Task description
Once the line containing "Definition get : M" is found in the entries below, restate it and each following line word for word, stopping after the line containing "w' = outputs w".
--- Exercise input ---
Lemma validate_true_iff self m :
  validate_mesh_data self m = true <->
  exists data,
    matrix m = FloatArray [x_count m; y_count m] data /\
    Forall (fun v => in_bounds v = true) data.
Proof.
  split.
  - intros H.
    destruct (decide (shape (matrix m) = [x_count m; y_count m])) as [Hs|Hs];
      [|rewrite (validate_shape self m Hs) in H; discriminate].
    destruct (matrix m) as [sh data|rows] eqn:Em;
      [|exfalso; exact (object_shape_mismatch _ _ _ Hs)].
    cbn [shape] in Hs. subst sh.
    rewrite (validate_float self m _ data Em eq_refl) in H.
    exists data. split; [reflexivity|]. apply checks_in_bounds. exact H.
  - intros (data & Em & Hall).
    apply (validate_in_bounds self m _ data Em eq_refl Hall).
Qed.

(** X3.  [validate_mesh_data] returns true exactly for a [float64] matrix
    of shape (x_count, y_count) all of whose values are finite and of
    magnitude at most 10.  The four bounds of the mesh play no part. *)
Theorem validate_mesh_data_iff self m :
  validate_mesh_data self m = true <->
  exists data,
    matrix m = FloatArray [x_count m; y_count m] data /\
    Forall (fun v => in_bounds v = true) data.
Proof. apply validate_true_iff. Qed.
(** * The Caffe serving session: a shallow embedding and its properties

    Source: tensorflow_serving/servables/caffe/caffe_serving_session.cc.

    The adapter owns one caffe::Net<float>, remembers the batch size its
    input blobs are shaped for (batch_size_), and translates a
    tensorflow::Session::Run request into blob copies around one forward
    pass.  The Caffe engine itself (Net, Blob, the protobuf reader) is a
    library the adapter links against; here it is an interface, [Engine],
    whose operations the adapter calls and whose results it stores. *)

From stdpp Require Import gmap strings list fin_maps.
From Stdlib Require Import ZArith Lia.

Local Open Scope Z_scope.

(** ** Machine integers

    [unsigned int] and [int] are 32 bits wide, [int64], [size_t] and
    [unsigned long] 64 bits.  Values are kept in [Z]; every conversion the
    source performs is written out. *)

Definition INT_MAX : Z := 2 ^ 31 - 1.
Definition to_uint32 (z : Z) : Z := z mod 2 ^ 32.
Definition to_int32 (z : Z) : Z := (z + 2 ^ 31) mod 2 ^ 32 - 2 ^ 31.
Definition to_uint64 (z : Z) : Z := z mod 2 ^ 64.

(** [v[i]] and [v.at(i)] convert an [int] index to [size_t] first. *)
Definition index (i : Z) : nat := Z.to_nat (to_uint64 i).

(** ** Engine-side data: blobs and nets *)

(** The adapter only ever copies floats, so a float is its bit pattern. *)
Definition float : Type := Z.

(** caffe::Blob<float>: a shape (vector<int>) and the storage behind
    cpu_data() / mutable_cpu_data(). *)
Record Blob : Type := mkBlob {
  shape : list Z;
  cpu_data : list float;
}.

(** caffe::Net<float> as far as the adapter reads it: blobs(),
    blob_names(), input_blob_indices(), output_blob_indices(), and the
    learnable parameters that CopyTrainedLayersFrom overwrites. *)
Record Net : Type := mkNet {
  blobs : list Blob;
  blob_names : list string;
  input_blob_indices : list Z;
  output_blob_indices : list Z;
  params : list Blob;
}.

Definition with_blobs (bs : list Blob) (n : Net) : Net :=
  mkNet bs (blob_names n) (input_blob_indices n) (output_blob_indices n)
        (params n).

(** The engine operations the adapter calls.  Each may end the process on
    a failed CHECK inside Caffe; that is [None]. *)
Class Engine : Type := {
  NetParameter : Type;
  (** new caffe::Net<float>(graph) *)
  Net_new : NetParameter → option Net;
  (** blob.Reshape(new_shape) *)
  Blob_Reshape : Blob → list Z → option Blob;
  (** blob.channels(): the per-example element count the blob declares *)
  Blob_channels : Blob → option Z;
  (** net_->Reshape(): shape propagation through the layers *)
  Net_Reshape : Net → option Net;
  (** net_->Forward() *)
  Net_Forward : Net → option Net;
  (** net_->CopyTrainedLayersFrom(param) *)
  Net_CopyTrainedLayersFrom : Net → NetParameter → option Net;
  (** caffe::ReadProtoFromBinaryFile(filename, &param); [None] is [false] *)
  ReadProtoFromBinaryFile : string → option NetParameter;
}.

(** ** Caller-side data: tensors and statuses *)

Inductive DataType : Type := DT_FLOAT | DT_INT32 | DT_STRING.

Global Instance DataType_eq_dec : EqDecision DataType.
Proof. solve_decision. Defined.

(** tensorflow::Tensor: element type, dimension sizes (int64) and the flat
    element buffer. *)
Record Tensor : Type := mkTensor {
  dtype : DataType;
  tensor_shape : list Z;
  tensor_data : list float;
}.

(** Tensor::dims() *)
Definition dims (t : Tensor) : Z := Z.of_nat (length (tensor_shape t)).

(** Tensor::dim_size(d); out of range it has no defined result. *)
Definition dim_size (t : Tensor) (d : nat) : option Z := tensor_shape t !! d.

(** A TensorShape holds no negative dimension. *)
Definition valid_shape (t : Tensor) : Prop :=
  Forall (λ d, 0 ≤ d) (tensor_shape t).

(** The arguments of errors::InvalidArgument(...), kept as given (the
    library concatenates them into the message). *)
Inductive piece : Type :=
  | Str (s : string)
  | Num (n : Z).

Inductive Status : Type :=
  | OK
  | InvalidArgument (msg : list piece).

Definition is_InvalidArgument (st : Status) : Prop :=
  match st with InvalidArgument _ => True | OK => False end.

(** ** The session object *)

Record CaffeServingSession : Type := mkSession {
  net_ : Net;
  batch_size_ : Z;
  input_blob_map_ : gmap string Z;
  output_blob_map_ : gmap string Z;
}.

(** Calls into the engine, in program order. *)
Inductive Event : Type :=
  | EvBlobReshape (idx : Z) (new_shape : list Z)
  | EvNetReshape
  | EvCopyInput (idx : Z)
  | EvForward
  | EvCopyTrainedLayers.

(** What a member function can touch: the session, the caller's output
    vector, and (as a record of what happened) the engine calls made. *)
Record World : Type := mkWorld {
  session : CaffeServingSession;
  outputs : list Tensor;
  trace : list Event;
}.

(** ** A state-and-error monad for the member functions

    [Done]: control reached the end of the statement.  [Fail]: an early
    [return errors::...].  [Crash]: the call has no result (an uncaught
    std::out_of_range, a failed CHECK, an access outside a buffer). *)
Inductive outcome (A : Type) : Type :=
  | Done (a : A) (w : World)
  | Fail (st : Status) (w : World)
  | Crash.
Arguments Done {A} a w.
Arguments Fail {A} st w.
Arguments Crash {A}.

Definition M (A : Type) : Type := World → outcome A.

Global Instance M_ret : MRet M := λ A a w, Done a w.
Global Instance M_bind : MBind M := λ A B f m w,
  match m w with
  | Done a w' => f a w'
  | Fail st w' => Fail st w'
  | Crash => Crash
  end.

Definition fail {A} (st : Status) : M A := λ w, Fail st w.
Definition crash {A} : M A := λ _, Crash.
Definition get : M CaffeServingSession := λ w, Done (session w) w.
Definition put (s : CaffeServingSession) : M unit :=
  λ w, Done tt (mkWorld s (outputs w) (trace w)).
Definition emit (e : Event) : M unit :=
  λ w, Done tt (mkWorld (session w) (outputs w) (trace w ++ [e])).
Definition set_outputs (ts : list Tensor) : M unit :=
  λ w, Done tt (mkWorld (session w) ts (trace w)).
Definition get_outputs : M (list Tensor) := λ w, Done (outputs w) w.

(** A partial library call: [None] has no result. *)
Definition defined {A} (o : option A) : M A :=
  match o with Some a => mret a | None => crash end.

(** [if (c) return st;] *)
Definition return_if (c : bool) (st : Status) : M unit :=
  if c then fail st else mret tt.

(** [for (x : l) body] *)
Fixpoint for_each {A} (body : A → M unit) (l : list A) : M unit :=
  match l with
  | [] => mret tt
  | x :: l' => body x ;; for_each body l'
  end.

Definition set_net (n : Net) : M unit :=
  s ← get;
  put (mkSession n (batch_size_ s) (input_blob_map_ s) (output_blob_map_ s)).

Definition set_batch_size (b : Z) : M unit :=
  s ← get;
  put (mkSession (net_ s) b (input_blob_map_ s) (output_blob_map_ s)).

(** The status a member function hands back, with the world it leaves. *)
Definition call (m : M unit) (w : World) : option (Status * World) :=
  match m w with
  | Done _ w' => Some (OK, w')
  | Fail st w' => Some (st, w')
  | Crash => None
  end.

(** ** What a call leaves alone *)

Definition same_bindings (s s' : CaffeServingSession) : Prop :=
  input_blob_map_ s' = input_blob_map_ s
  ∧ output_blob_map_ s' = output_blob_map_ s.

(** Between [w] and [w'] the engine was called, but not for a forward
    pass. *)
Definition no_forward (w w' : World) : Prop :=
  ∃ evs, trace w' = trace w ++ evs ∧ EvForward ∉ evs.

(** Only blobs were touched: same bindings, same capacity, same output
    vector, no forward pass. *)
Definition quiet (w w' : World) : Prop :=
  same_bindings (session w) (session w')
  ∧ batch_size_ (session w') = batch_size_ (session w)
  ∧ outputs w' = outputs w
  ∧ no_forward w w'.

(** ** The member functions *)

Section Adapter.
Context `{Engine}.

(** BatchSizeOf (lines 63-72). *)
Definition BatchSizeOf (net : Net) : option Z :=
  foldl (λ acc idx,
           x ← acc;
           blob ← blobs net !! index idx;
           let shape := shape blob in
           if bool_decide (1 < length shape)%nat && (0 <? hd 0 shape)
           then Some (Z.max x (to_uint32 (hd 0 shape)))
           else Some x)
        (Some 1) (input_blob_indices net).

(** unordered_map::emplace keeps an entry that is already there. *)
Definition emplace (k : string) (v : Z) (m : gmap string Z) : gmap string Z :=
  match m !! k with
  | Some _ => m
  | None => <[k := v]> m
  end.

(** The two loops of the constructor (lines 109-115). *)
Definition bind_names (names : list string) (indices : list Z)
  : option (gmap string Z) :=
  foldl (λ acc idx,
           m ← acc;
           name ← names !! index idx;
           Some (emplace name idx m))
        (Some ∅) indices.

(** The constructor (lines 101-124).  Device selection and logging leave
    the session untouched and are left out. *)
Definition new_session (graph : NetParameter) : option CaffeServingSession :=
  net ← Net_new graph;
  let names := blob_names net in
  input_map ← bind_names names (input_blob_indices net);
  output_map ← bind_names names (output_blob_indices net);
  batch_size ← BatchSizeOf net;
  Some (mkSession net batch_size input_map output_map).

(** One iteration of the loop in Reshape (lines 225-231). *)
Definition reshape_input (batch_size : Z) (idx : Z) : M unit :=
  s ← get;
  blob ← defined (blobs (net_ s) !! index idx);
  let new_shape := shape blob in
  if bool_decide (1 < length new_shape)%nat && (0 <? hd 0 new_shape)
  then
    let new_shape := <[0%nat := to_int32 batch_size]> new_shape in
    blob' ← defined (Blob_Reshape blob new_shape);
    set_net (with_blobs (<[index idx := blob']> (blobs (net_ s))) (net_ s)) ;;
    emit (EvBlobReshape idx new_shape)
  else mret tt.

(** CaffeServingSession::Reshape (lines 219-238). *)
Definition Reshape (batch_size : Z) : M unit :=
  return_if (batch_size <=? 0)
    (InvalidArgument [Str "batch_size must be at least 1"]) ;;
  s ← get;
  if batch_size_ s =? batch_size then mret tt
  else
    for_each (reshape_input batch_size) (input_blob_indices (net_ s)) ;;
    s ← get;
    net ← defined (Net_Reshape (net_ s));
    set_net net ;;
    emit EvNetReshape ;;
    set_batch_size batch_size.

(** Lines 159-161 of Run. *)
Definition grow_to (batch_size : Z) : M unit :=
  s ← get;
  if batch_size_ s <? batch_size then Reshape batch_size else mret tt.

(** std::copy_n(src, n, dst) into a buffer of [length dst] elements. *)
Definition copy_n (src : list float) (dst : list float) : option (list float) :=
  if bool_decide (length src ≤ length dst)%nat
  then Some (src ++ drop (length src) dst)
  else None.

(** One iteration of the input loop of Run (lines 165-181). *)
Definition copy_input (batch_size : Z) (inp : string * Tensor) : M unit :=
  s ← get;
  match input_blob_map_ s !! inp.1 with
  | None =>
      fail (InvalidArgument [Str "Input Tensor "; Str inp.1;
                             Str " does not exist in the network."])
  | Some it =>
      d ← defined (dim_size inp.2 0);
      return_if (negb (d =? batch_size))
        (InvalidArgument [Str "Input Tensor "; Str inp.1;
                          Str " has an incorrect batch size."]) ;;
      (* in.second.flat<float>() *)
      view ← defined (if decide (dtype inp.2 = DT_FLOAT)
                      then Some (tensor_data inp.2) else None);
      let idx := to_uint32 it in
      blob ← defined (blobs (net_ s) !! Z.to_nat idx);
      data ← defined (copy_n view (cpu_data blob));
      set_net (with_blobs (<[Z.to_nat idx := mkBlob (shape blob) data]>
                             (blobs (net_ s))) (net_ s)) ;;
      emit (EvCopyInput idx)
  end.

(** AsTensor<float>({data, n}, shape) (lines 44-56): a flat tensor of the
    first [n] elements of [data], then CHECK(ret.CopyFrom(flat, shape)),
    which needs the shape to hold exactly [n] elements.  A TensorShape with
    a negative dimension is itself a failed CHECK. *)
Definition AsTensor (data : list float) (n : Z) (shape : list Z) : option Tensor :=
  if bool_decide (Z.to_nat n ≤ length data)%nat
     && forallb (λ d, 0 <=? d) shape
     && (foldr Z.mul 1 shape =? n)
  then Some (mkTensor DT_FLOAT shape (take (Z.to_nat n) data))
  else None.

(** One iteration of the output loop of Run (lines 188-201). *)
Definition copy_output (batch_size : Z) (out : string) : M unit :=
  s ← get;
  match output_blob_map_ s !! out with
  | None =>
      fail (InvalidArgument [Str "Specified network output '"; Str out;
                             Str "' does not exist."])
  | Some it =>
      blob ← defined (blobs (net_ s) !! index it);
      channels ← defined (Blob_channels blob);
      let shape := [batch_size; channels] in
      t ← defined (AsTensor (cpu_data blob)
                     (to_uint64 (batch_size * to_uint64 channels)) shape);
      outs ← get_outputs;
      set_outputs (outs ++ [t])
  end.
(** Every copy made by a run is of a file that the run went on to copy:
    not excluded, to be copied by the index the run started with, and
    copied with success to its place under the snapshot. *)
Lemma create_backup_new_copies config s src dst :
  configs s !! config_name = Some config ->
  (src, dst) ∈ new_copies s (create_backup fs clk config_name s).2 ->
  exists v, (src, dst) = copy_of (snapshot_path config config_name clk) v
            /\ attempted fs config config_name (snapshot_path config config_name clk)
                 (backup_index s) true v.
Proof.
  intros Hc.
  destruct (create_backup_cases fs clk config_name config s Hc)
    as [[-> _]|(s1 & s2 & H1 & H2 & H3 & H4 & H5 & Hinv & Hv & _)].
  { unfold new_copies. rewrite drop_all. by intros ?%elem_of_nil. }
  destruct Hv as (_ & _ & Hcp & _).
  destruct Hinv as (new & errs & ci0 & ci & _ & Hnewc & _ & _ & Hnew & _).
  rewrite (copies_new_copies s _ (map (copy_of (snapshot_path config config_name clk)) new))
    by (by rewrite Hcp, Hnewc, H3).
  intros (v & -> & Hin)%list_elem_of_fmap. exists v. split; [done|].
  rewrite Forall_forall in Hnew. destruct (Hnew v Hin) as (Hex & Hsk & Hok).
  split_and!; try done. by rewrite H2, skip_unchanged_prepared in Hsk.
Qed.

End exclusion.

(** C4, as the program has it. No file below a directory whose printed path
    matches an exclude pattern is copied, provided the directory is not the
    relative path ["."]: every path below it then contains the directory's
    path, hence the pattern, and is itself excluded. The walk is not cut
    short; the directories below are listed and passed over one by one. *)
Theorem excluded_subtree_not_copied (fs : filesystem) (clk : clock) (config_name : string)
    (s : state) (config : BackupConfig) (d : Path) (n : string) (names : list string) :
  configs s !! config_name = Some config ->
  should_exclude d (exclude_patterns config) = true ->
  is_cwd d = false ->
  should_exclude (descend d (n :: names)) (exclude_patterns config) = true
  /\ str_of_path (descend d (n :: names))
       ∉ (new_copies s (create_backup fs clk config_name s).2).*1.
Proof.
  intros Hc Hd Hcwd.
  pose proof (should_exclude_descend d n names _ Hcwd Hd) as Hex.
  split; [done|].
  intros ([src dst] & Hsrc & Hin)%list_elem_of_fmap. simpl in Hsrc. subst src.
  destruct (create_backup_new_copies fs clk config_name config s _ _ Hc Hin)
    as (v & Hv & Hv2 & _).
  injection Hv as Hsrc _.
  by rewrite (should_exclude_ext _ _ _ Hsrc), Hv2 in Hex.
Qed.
---
Task output
Definition get : M CaffeServingSession := λ w, Done (session w) w.
Definition put (s : CaffeServingSession) : M unit :=
  λ w, Done tt (mkWorld s (outputs w) (trace w)).
Definition emit (e : Event) : M unit :=
  λ w, Done tt (mkWorld (session w) (outputs w) (trace w ++ [e])).
Definition set_outputs (ts : list Tensor) : M unit :=
  λ w, Done tt (mkWorld (session w) ts (trace w)).
Definition get_outputs : M (list Tensor) := λ w, Done (outputs w) w.

(** A partial library call: [None] has no result. *)
Definition defined {A} (o : option A) : M A :=
  match o with Some a => mret a | None => crash end.

(** [if (c) return st;] *)
Definition return_if (c : bool) (st : Status) : M unit :=
  if c then fail st else mret tt.

(** [for (x : l) body] *)
Fixpoint for_each {A} (body : A → M unit) (l : list A) : M unit :=
  match l with
  | [] => mret tt
  | x :: l' => body x ;; for_each body l'
  end.

Definition set_net (n : Net) : M unit :=
  s ← get;
  put (mkSession n (batch_size_ s) (input_blob_map_ s) (output_blob_map_ s)).

Definition set_batch_size (b : Z) : M unit :=
  s ← get;
  put (mkSession (net_ s) b (input_blob_map_ s) (output_blob_map_ s)).

(** The status a member function hands back, with the world it leaves. *)
Definition call (m : M unit) (w : World) : option (Status * World) :=
  match m w with
  | Done _ w' => Some (OK, w')
  | Fail st w' => Some (st, w')
  | Crash => None
  end.

(** ** What a call leaves alone *)

Definition same_bindings (s s' : CaffeServingSession) : Prop :=
  input_blob_map_ s' = input_blob_map_ s
  ∧ output_blob_map_ s' = output_blob_map_ s.

(** Between [w] and [w'] the engine was called, but not for a forward
    pass. *)
Definition no_forward (w w' : World) : Prop :=
  ∃ evs, trace w' = trace w ++ evs ∧ EvForward ∉ evs.

(** Only blobs were touched: same bindings, same capacity, same output
    vector, no forward pass. *)
Definition quiet (w w' : World) : Prop :=
  same_bindings (session w) (session w')
  ∧ batch_size_ (session w') = batch_size_ (session w)
  ∧ outputs w' = outputs w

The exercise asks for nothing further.